Among the entries below, one stretch runs from the line that contains "or the sidecar" through the line that contains "rewrite <- Hf". Repeat that stretch exactly, ends included, and only that.

Top of Provided data

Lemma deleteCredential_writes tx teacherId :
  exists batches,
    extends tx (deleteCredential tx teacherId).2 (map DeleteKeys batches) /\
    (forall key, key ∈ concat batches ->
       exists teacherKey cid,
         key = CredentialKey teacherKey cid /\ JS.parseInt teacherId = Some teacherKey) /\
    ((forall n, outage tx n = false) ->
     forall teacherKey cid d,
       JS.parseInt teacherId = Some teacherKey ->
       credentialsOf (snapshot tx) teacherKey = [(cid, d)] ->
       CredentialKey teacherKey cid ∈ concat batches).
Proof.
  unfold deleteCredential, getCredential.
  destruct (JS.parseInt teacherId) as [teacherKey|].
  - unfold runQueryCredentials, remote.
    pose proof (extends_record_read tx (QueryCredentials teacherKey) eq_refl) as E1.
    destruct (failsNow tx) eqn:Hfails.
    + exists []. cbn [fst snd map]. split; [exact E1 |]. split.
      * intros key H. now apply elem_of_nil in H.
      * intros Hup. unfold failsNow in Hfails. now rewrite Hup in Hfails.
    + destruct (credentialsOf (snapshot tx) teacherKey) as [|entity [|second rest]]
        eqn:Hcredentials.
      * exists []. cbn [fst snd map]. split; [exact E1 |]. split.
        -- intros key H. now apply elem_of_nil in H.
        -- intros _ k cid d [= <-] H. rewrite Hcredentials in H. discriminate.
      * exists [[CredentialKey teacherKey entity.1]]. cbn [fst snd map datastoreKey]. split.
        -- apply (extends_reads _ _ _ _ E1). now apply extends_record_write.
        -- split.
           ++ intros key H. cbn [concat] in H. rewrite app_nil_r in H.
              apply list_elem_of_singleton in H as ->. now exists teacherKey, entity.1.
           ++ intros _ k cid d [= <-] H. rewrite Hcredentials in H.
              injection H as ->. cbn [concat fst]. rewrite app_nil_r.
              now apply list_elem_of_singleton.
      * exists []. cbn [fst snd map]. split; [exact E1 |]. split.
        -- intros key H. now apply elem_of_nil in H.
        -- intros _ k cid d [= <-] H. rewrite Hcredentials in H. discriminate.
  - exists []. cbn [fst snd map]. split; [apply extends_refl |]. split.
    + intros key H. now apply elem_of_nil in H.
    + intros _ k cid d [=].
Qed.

Bottom of Provided data
Top of Provided data

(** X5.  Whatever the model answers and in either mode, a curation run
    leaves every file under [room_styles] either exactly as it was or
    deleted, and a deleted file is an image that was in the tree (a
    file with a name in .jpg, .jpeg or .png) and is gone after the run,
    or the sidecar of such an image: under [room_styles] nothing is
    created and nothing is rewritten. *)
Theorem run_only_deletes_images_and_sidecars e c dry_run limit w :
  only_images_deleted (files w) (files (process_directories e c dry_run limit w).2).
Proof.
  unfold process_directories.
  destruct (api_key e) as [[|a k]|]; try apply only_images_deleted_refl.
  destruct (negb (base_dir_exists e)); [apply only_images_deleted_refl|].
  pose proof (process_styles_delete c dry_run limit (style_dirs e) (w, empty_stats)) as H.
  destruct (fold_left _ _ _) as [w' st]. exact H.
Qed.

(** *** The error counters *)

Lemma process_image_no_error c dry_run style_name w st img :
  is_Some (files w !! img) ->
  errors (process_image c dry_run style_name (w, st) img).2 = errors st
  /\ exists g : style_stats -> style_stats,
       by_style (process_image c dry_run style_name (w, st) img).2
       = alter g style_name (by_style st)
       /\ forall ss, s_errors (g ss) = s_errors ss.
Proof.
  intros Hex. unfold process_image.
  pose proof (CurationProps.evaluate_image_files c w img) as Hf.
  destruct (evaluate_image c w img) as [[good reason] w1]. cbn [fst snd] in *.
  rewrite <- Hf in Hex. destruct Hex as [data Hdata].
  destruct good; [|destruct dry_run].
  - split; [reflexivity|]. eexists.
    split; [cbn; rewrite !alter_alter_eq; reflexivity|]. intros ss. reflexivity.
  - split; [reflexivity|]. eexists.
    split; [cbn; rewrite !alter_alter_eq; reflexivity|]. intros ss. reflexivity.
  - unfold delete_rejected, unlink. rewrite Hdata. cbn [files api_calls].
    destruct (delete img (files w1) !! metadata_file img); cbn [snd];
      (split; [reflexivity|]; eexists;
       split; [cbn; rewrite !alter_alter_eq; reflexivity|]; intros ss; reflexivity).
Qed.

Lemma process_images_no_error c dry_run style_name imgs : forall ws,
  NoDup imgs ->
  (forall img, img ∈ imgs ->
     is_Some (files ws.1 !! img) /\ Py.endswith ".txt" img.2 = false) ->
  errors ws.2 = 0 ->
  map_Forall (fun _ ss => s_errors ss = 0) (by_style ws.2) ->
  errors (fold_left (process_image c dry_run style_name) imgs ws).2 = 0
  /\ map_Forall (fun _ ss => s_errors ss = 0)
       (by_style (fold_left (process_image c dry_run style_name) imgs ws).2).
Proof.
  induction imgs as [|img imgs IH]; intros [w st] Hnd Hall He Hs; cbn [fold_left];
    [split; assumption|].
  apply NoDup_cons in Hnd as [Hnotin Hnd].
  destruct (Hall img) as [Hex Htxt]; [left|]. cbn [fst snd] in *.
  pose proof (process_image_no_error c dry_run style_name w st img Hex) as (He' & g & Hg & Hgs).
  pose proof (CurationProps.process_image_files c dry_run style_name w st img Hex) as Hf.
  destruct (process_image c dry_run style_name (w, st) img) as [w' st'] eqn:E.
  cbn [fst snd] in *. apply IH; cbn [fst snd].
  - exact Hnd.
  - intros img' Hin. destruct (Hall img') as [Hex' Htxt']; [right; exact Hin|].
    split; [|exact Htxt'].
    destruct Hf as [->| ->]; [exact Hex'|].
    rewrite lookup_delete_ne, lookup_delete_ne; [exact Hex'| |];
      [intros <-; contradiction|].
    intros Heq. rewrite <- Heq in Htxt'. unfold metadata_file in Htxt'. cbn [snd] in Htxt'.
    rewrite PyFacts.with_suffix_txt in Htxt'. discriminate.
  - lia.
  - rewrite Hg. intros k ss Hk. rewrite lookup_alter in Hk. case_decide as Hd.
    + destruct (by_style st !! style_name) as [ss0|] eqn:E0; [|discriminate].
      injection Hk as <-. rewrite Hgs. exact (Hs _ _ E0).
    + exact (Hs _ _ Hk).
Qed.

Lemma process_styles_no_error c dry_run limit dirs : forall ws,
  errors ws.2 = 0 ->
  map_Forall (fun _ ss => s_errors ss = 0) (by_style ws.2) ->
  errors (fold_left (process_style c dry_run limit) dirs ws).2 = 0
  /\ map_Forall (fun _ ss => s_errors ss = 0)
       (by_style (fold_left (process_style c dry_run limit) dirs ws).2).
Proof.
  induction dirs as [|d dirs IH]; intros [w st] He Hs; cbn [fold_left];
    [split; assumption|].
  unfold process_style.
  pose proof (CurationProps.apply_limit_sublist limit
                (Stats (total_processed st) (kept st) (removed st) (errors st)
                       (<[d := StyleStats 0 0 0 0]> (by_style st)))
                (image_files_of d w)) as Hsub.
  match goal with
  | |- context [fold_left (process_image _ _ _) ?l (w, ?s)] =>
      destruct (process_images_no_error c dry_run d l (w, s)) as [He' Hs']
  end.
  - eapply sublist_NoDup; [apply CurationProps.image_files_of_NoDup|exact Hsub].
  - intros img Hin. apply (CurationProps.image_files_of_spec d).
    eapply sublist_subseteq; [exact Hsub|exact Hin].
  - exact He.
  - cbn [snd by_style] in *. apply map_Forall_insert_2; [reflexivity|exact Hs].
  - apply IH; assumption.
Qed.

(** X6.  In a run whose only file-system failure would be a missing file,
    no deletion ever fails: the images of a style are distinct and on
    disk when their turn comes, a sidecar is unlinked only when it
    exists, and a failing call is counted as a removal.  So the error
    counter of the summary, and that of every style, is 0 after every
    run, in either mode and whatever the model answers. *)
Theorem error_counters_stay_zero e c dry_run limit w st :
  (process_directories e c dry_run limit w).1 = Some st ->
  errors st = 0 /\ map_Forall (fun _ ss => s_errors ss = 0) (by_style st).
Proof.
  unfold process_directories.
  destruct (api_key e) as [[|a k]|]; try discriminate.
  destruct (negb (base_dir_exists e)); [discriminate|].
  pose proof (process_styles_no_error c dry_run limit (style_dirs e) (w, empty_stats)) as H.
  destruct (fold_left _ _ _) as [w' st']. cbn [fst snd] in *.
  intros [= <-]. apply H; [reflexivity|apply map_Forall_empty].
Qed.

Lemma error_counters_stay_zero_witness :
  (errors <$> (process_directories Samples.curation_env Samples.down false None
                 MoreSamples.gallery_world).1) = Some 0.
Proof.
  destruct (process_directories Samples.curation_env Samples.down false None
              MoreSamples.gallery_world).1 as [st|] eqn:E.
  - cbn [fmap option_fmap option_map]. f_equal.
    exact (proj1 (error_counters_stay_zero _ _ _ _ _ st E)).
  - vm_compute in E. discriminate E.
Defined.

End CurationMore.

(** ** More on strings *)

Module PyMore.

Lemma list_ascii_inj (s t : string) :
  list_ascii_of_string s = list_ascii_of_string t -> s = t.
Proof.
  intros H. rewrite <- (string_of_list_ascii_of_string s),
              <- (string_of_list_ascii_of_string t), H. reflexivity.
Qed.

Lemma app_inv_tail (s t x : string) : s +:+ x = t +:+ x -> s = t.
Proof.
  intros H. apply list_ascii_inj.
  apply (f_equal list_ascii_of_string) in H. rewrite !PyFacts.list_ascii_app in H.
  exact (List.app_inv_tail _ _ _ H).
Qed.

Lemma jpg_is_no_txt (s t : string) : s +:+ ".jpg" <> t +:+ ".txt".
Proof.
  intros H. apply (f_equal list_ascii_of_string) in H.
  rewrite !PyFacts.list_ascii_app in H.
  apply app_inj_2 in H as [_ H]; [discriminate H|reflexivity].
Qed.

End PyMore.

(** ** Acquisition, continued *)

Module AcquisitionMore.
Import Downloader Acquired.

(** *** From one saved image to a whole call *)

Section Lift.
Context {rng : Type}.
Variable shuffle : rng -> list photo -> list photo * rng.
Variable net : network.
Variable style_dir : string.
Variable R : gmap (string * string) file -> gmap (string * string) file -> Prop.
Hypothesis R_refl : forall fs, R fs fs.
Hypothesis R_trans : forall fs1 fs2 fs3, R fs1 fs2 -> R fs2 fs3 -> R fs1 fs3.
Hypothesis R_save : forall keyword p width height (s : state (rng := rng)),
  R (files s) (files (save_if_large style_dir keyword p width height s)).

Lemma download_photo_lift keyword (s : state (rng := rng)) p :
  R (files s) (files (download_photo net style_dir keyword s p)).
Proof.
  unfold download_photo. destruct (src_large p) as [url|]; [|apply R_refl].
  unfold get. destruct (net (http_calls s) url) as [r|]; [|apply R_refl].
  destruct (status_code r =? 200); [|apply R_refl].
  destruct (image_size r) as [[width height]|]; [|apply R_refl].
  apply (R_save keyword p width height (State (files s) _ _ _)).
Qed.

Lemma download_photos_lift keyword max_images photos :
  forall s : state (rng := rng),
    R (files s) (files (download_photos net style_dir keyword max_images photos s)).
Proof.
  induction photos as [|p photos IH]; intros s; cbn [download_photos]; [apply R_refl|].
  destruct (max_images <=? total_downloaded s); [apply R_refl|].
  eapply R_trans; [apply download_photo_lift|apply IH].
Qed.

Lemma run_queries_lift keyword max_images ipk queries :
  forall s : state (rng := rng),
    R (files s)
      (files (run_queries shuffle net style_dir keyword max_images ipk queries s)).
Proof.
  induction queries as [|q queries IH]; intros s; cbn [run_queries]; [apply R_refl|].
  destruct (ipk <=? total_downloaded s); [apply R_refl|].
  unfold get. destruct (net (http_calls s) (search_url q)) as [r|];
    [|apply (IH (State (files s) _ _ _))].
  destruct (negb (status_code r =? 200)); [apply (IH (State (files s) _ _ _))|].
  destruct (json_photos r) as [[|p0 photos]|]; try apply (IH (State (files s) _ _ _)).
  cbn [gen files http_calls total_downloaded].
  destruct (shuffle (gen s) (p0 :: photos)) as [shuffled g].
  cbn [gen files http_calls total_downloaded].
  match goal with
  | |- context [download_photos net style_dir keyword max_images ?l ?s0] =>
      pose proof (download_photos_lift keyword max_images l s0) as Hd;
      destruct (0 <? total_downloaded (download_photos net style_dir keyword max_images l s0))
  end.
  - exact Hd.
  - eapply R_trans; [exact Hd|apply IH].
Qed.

Bottom of Provided data
Top of Provided data

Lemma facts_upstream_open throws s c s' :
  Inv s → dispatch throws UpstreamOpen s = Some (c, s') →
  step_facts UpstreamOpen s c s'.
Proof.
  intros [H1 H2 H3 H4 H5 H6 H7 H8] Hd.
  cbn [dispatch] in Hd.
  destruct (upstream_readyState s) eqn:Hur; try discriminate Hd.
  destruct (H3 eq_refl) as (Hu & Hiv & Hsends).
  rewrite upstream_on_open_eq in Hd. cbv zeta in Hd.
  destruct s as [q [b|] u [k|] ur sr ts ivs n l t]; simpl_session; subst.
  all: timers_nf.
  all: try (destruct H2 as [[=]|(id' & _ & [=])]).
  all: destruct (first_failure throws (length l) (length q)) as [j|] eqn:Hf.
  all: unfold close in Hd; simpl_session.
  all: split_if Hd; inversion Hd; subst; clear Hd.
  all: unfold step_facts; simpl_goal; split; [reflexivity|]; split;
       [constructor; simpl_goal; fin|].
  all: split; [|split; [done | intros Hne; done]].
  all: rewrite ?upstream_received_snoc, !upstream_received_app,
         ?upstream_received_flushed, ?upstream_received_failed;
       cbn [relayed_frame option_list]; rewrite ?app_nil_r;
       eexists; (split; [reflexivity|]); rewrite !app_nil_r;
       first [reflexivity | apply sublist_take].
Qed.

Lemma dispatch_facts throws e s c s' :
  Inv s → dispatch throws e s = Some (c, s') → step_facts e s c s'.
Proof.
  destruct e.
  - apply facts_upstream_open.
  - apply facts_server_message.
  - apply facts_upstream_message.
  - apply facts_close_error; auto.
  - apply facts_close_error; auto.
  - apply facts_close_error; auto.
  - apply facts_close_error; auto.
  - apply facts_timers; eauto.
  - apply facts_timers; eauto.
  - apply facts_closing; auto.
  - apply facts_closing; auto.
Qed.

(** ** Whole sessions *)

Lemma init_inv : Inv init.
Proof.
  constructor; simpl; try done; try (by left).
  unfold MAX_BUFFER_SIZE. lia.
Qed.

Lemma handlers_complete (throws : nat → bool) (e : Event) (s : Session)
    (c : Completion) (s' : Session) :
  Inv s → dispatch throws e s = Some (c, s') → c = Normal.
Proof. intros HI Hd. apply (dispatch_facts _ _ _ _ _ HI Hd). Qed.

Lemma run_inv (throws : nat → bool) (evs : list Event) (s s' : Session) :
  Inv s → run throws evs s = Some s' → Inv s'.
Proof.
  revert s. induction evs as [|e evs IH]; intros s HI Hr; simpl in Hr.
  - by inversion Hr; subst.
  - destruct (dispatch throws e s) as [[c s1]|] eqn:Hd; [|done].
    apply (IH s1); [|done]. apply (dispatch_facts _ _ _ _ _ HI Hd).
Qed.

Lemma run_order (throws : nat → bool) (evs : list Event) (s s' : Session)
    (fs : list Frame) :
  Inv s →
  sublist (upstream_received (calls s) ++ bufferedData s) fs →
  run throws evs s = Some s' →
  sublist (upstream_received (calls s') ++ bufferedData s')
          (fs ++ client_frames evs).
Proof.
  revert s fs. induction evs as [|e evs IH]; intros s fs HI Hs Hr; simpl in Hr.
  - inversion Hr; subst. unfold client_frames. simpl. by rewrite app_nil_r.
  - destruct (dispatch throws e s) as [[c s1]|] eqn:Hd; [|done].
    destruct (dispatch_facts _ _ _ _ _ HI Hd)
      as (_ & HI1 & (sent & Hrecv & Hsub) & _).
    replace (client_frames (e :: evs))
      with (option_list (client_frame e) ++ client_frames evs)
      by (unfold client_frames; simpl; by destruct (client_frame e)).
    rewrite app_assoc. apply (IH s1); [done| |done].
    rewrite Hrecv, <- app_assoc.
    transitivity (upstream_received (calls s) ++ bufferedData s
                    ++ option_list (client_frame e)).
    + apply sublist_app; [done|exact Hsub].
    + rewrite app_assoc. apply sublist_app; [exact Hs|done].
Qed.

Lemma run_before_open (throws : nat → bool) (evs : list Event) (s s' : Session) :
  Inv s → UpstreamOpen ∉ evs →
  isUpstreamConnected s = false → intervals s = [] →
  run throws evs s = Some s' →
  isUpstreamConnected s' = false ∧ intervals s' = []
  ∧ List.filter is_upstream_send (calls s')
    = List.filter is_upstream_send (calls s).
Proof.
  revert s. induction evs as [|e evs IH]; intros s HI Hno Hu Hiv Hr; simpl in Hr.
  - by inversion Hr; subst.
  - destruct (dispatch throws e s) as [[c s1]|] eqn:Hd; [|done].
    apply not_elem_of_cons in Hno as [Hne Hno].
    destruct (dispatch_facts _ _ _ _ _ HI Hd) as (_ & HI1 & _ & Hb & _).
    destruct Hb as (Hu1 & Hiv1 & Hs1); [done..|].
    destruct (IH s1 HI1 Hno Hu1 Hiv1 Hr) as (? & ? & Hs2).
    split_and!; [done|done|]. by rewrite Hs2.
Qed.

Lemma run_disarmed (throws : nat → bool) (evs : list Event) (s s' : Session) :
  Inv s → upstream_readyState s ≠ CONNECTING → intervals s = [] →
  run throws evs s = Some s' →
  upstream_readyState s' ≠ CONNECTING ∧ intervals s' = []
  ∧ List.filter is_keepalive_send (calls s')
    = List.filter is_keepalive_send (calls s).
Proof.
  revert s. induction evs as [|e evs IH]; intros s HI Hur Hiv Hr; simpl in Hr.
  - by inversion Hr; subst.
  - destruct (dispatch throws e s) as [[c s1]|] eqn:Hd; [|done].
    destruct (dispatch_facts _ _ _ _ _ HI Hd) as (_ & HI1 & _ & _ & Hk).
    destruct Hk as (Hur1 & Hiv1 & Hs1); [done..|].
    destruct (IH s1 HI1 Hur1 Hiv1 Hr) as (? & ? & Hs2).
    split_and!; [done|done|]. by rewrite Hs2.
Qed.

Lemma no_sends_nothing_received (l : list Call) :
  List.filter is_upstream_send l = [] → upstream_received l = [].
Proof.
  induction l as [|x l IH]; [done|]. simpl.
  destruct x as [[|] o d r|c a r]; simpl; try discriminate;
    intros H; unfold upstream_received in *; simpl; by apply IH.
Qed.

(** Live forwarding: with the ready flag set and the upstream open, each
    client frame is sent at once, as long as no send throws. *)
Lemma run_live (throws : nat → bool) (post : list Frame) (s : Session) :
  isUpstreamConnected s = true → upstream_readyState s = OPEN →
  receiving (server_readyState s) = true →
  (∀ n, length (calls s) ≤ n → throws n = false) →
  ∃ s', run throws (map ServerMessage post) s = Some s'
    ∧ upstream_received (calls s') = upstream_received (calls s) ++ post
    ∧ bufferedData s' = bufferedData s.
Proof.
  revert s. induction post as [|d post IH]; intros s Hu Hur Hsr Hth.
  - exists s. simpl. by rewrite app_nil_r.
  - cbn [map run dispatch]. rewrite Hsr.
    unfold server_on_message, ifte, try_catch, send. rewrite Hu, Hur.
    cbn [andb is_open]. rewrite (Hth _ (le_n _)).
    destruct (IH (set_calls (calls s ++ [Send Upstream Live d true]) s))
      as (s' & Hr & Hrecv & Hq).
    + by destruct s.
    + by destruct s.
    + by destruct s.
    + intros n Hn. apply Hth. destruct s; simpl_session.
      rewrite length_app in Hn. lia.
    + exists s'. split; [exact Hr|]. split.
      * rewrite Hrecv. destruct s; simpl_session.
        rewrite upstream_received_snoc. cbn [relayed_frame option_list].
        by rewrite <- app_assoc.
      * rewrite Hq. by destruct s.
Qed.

Bottom of Provided data

• _Answer space_:
    or the sidecar of such an image: under [room_styles] nothing is
    created and nothing is rewritten. *)
Theorem run_only_deletes_images_and_sidecars e c dry_run limit w :
  only_images_deleted (files w) (files (process_directories e c dry_run limit w).2).
Proof.
  unfold process_directories.
  destruct (api_key e) as [[|a k]|]; try apply only_images_deleted_refl.
  destruct (negb (base_dir_exists e)); [apply only_images_deleted_refl|].
  pose proof (process_styles_delete c dry_run limit (style_dirs e) (w, empty_stats)) as H.
  destruct (fold_left _ _ _) as [w' st]. exact H.
Qed.

(** *** The error counters *)

Lemma process_image_no_error c dry_run style_name w st img :
  is_Some (files w !! img) ->
  errors (process_image c dry_run style_name (w, st) img).2 = errors st
  /\ exists g : style_stats -> style_stats,
       by_style (process_image c dry_run style_name (w, st) img).2
       = alter g style_name (by_style st)
       /\ forall ss, s_errors (g ss) = s_errors ss.
Proof.
  intros Hex. unfold process_image.
  pose proof (CurationProps.evaluate_image_files c w img) as Hf.
  destruct (evaluate_image c w img) as [[good reason] w1]. cbn [fst snd] in *.
  rewrite <- Hf in Hex. destruct Hex as [data Hdata].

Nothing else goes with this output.